Marx laid the foundations of this most important group of economic theories through a penetrating critique of nineteenth century capitalism. His three-volume study, simply called 'Capital', looked at the nature of capitalism: where it came from, how it worked, what was wrong with it, why it was a temporary phase in human history, and what was needed to speed up its demise. He studied the ugly factory towns and their exploitation of labour under the most oppressive conditions, and took from David Ricardo and Thomas Malthus the view that what allowed the exchange of commodities was the amount of labour time involved. Marx was more philosopher than economist, but his 'dialectic materialism' (as his system came later to be called) envisaged: {14}

1. All phenomena are interrelated and interdependent: Marxism is not reductionist.

2. All societies are in a state of change, and even markets do not tend towards equilibrium.

3. Change is evolutionary: primitive communism evolved into ancient civilizations, and these into feudal Europe and then capitalism, which in turn will evolve into communist societies.

4. Change is driven by contradictions or tensions between classes.

5. The basic reality for men is not ideas but material existence: food, housing, fighting ill health, competing with others, etc.

6. From these material phenomena come men's ideas of himself and his purpose in the world.

7. Relationships between these material phenomena are regular, and may be studied in a scientific way, though the approach must be holistic and the underlying forces need some ferreting out: people's lives are often driven in certain directions while they themselves are preoccupied with other matters.

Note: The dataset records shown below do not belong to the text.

(** One turn of the event loop.  The socket emits [open] only while
    connecting, [message] only while open or closing, and [close] once;
    the timer callback runs only while the timer is armed, and once. *)
Definition deliver (s : Session) (o : Occurrence) : Session :=
  match o with
  | Opened =>
      match readyState s with
      | CONNECTING => open (set_readyState s OPEN)
      | _ => s
      end
  | Message parsed =>
      match readyState s with
      | OPEN | CLOSING => incoming s parsed
      | _ => s
      end
  | Errored err => error s err
  | Closed code why =>
      match readyState s with
      | CLOSED => s
      | _ => close (set_readyState s CLOSED) code why
      end
  | TimerElapsed =>
      if connectionTimeout s then on_timeout (clearTimeout s) else s
  end.

Definition run (s : Session) (trace : list Occurrence) : Session :=
  fold_left deliver trace s.

End Handlers.

(** The session an exchange leaves behind when the socket and the timer
    behave as [trace] says; [sampleRate] is received and not used. *)
Definition processAudioWithOpenAI (rt : Runtime) (audioBuffer : Buffer)
    (sampleRate : Z) (trace : list Occurrence) : Session :=
  run rt audioBuffer connect trace.

(** ** The route POST /process-audio *)

Record RequestBody := {
  audio : option string;
  sampleRate : option Z
}.

Inductive ResponseBody :=
| audio_body (audio : string)
| error_body (error : string) (details : option string).

Record Response := {
  status : Z;
  body : ResponseBody
}.

(** What the promise makes of the request once it is settled. *)
Definition respond (p : Promise) : option Response :=
  match p with
  | Pending => None
  | Resolved responseAudioBase64 =>
      Some {| status := 200; body := audio_body responseAudioBase64 |}
  | Rejected msg =>
      Some {| status := 500;
              body := error_body "Erro interno ao processar áudio" (Some msg) |}
  end.
(* ===== verification/Bytes.v ===== *)
(** * Bytes: integers in byte strings

    The big-endian and little-endian fields of the wire formats, which Go
    writes with [encoding/binary], and their round trips. *)

From S2P Require Import Prelude.

Definition byte_val (c : ascii) : Z := Z.of_nat (nat_of_ascii c).
Definition to_byte (z : Z) : ascii := ascii_of_nat (Z.to_nat (z mod 256)).

(** Big-endian integers. *)
Definition be_val (l : list ascii) : Z := fold_left (fun acc c => 256 * acc + byte_val c) l 0.
Fixpoint be_bytes (n : nat) (z : Z) : list ascii :=
  match n with O => [] | S n => be_bytes n (z / 256) ++ [to_byte z] end.

(** Little-endian 16 bits. *)
Definition le16 (a b : ascii) : Z := byte_val a + 256 * byte_val b.
Definition le16_bytes (z : Z) : list ascii := [to_byte z; to_byte (z / 256)].

Lemma byte_val_range c : 0 <= byte_val c < 256.
Proof. unfold byte_val. pose proof (nat_ascii_bounded c). lia. Qed.

Lemma byte_val_to_byte z : byte_val (to_byte z) = z mod 256.
Proof.
  unfold byte_val, to_byte. pose proof (Z.mod_pos_bound z 256). rewrite nat_ascii_embedding by lia. lia.
Qed.

Lemma length_be_bytes n z : List.length (be_bytes n z) = n.
Proof. revert z. induction n as [| n IH]; intros z; [done |]. cbn. rewrite length_app, IH. cbn. lia. Qed.

Lemma be_val_app l c : be_val (l ++ [c]) = 256 * be_val l + byte_val c.
Proof. unfold be_val. by rewrite fold_left_app. Qed.

Lemma be_val_bytes n z : 0 <= z < 256 ^ Z.of_nat n -> be_val (be_bytes n z) = z.
Proof.
  revert z. induction n as [| n IH]; intros z Hz; [cbn in *; lia |]. cbn [be_bytes]. rewrite be_val_app, byte_val_to_byte.
  rewrite IH; [pose proof (Z.div_mod z 256); lia |]. rewrite Nat2Z.inj_succ, Z.pow_succ_r in Hz by lia.
  split; [apply Z.div_pos; lia | apply Z.div_lt_upper_bound; lia].
Qed.

Lemma le16_le16_bytes z : 0 <= z < 65536 -> le16 (to_byte z) (to_byte (z / 256)) = z.
Proof.
  intros Hz. unfold le16. rewrite !byte_val_to_byte. rewrite (Z.mod_small (z / 256)); [pose proof (Z.div_mod z 256); lia |].
  split; [apply Z.div_pos; lia | apply Z.div_lt_upper_bound; lia].
Qed.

8. The scientific approach must combine theory and practice: detached observation lacks the essential contact with reality.

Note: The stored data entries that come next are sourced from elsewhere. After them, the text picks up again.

(* ===== verification/Files.v ===== *)
(** * Files: state files and their atomic replacement

    The disk is a finite map from paths to entries. [writeAtomic] of
    internal/authorization/lease.go and [Write] of
    internal/securefile/file.go publish a file by writing a temporary sibling
    and renaming it. Which system call fails, and how many bytes a failing
    write leaves behind, are arguments. [crash_step] is the same protocol as a
    step relation whose reachable states are what a crash can leave behind;
    the theorems show that the destination always holds either its previous
    content or all of the new one, and which of the two for each result. *)

From S2P Require Import Prelude Stealth.

(** A directory entry: a regular file, a regular file that cannot be read, or
    something else (a link, a directory). *)
Inductive entry :=
| Regular (b : bytes)
| Unreadable (e : string)
| Special.

Abbreviation disk := (gmap string entry) (only parsing).

Inductive read_error :=
| NotExist
| ReadFailed (e : string).

(** [os.ReadFile]. *)
Definition ReadFile (d : disk) (path : string) : result read_error bytes :=
  match d !! path with
  | None => Err NotExist
  | Some (Regular b) => Ok b
  | Some (Unreadable e) => Err (ReadFailed e)
  | Some Special => Err (ReadFailed "not a regular file")
  end.

(** The system calls of an atomic write, in the order the code makes them. *)
Inductive syscall :=
| SysMkdir | SysCreate | SysChmod | SysWrite | SysSync | SysClose | SysRename
| SysOpenDir | SysSyncDir | SysLstat | SysRandom.

(** [fail s] is the error of system call [s], if it fails; [part] is how much
    of the data a failing write leaves in the temporary file. *)
Record io := mkIo { io_fail : syscall -> option string; io_part : nat }.

Definition io_good : io := mkIo (fun _ => None) 0.

(** Run a call, or clean up with [on_fail] and report its error. *)
Definition try_sys (o : io) (s : syscall) (on_fail : disk)
    (k : result string unit * disk) : result string unit * disk :=
  match io_fail o s with
  | Some e => (Err e, on_fail)
  | None => k
  end.

(** [writeAtomic] of lease.go: the deferred [os.Remove] of the temporary file
    runs on every return after its creation. *)
Definition writeAtomic (o : io) (tmp path : string) (data : bytes) (d : disk)
  : result string unit * disk :=
  try_sys o SysMkdir d
  (try_sys o SysCreate d
  (try_sys o SysChmod (delete tmp d)
  (try_sys o SysWrite (delete tmp d)
  (try_sys o SysSync (delete tmp d)
  (try_sys o SysClose (delete tmp d)
  (try_sys o SysRename (delete tmp d)
  (let d' := delete tmp (<[path := Regular data]> d) in
   try_sys o SysOpenDir d' (try_sys o SysSyncDir d' (Ok tt, d'))))))))).

(** [securefile.Write]: refuses a destination that is not a regular file, and
    syncs only on request. *)
Definition securefile_Write (o : io) (tmp path : string) (data : bytes) (sync : bool) (d : disk)
  : result string unit * disk :=
  try_sys o SysOpenDir d
  (match d !! path with
   | Some Special => (Err "managed state destination is not a regular file"%string, d)
   | _ =>
     try_sys o SysLstat d
     (try_sys o SysRandom d
     (try_sys o SysCreate d
     (try_sys o SysWrite (delete tmp d)
     (try_sys o SysChmod (delete tmp d)
     ((if sync then try_sys o SysSync (delete tmp d) else id)
     (try_sys o SysClose (delete tmp d)
     (try_sys o SysRename (delete tmp d)
     (let d' := delete tmp (<[path := Regular data]> d) in
      if sync then try_sys o SysSyncDir d' (Ok tt, d') else (Ok tt, d')))))))))
   end).

(** ** What a crash can leave behind *)

Inductive write_phase := Started | Created | Written | Renamed | Returned.

(** Disk states between system calls of one atomic write. The data reaches
    the temporary file in pieces; the rename moves it in one step. *)
Inductive crash_step (tmp path : string) (data : bytes)
  : write_phase * disk -> write_phase * disk -> Prop :=
| cs_create d : crash_step tmp path data (Started, d) (Created, <[tmp := Regular []]> d)
| cs_write d n :
    crash_step tmp path data (Created, d) (Created, <[tmp := Regular (take n data)]> d)
| cs_written d :
    crash_step tmp path data (Created, d) (Written, <[tmp := Regular data]> d)
| cs_rename d :
    d !! tmp = Some (Regular data) ->
    crash_step tmp path data (Written, d) (Renamed, delete tmp (<[path := Regular data]> d))
| cs_abort ph d :
    ph <> Returned -> crash_step tmp path data (ph, d) (Returned, delete tmp d)
| cs_return d : crash_step tmp path data (Renamed, d) (Returned, d).

(** Everything but the temporary file and the destination is untouched, and
    the destination holds its old entry or the complete new one. *)
Definition write_inv (tmp path : string) (data : bytes) (d0 : disk) (s : write_phase * disk) : Prop :=
  (forall p, p <> tmp -> p <> path -> snd s !! p = d0 !! p) /\
  (snd s !! path = d0 !! path \/ snd s !! path = Some (Regular data)) /\
  (fst s = Started \/ fst s = Created \/ fst s = Written -> snd s !! path = d0 !! path).

Section Atomicity.
Context (tmp path : string) (data : bytes) (d0 : disk).
Context (Hne : tmp <> path).

Lemma write_inv_step s s' :
  crash_step tmp path data s s' -> write_inv tmp path data d0 s -> write_inv tmp path data d0 s'.
Proof.
  intros Hs (Hother & Hpath & Hearly).
  destruct Hs; cbn [fst snd] in *; split_and!; intros;
    try (by destruct_or?); simplify_map_eq; eauto 6.
  all: try (rewrite lookup_insert_ne by congruence; eauto).
  all: try (rewrite lookup_delete_ne by congruence; eauto).
  all: try (rewrite lookup_insert_ne by congruence; eauto).
  all: rewrite ?lookup_insert_eq; eauto.
Qed.

(** Whatever the crash point, the destination holds old or complete new data. *)
Theorem crash_atomic s :
  rtc (crash_step tmp path data) (Started, d0) s ->
  snd s !! path = d0 !! path \/ snd s !! path = Some (Regular data).
Proof.
  intros Hs. assert (write_inv tmp path data d0 s) as Hi.
  { assert (write_inv tmp path data d0 (Started, d0)) as Hi0 by (split_and!; eauto).
    revert Hi0. induction Hs; eauto using write_inv_step. }
  apply Hi.
Qed.

Lemma try_sys_spec (P : result string unit * disk -> Prop) o s d k :
  (forall e, P (Err e, d)) -> P k -> P (try_sys o s d k).
Proof. unfold try_sys. destruct (io_fail o s); auto. Qed.

(** Close a goal about lookups in an updated disk. *)
Ltac disk_lookup :=
  cbn [fst snd]; split_and!; intros;
  repeat first [rewrite lookup_delete_ne by congruence | rewrite lookup_insert_eq
               | rewrite lookup_insert_ne by congruence];
  first [done | by left | by right | congruence | by split_and!; congruence].

Lemma writeAtomic_spec o :
  let s := writeAtomic o tmp path data d0 in
  (fst s = Ok tt -> snd s !! path = Some (Regular data)) /\
  (snd s !! path = d0 !! path \/ snd s !! path = Some (Regular data)) /\
  (forall p, p <> tmp -> p <> path -> snd s !! p = d0 !! p).
Proof.
  cbv zeta. unfold writeAtomic.
  repeat (apply try_sys_spec; [intros ?; disk_lookup |]). disk_lookup.
Qed.

Lemma securefile_Write_spec o sync :
  let s := securefile_Write o tmp path data sync d0 in
  (fst s = Ok tt -> snd s !! path = Some (Regular data) /\ d0 !! path <> Some Special) /\
  (snd s !! path = d0 !! path \/ snd s !! path = Some (Regular data)) /\
  (forall p, p <> tmp -> p <> path -> snd s !! p = d0 !! p).
Proof.
  cbv zeta. unfold securefile_Write, id.
  apply try_sys_spec; [intros ?; disk_lookup |].
  destruct (d0 !! path) as [[] |] eqn:E, sync;
    repeat (apply try_sys_spec; [intros ?; disk_lookup |]); disk_lookup.
Qed.

(** Without a sync the rename is the last call: a failure leaves the old
    entry. *)
Lemma securefile_Write_unsynced o e d' :
  securefile_Write o tmp path data false d0 = (Err e, d') -> d' !! path = d0 !! path.
Proof.
  unfold securefile_Write, id, try_sys. intros H.
  repeat match type of H with context [match ?x with _ => _ end] => let E := fresh in destruct x eqn:E end;
    first [discriminate | injection H as _ <-; rewrite ?lookup_delete_ne by congruence; congruence].
Qed.

End Atomicity.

9. Capitalists make their profits from 'surplus value', the difference between the sale price of an item and the average socially necessary amount of labour time spent in bringing it to market: that labour time included creation of food and housing, construction of plant and marketing, etc.

10. Workers own only their labour, and are locked in a continual struggle with capitalists for a share of the latter's profits.

11. Though the extraction of surplus value from labour would drive wages down to subsistence levels, the inevitable shift to using less labour and more capital would lead to business cycles and eventually the destruction of the capitalist system.

12. Money is a commodity. Precious metal becomes a measure of value because mining and minting employ labour. That labour (or, more exactly, 'congealed labour time') is the basis of money's ability to act as a universal measure of value.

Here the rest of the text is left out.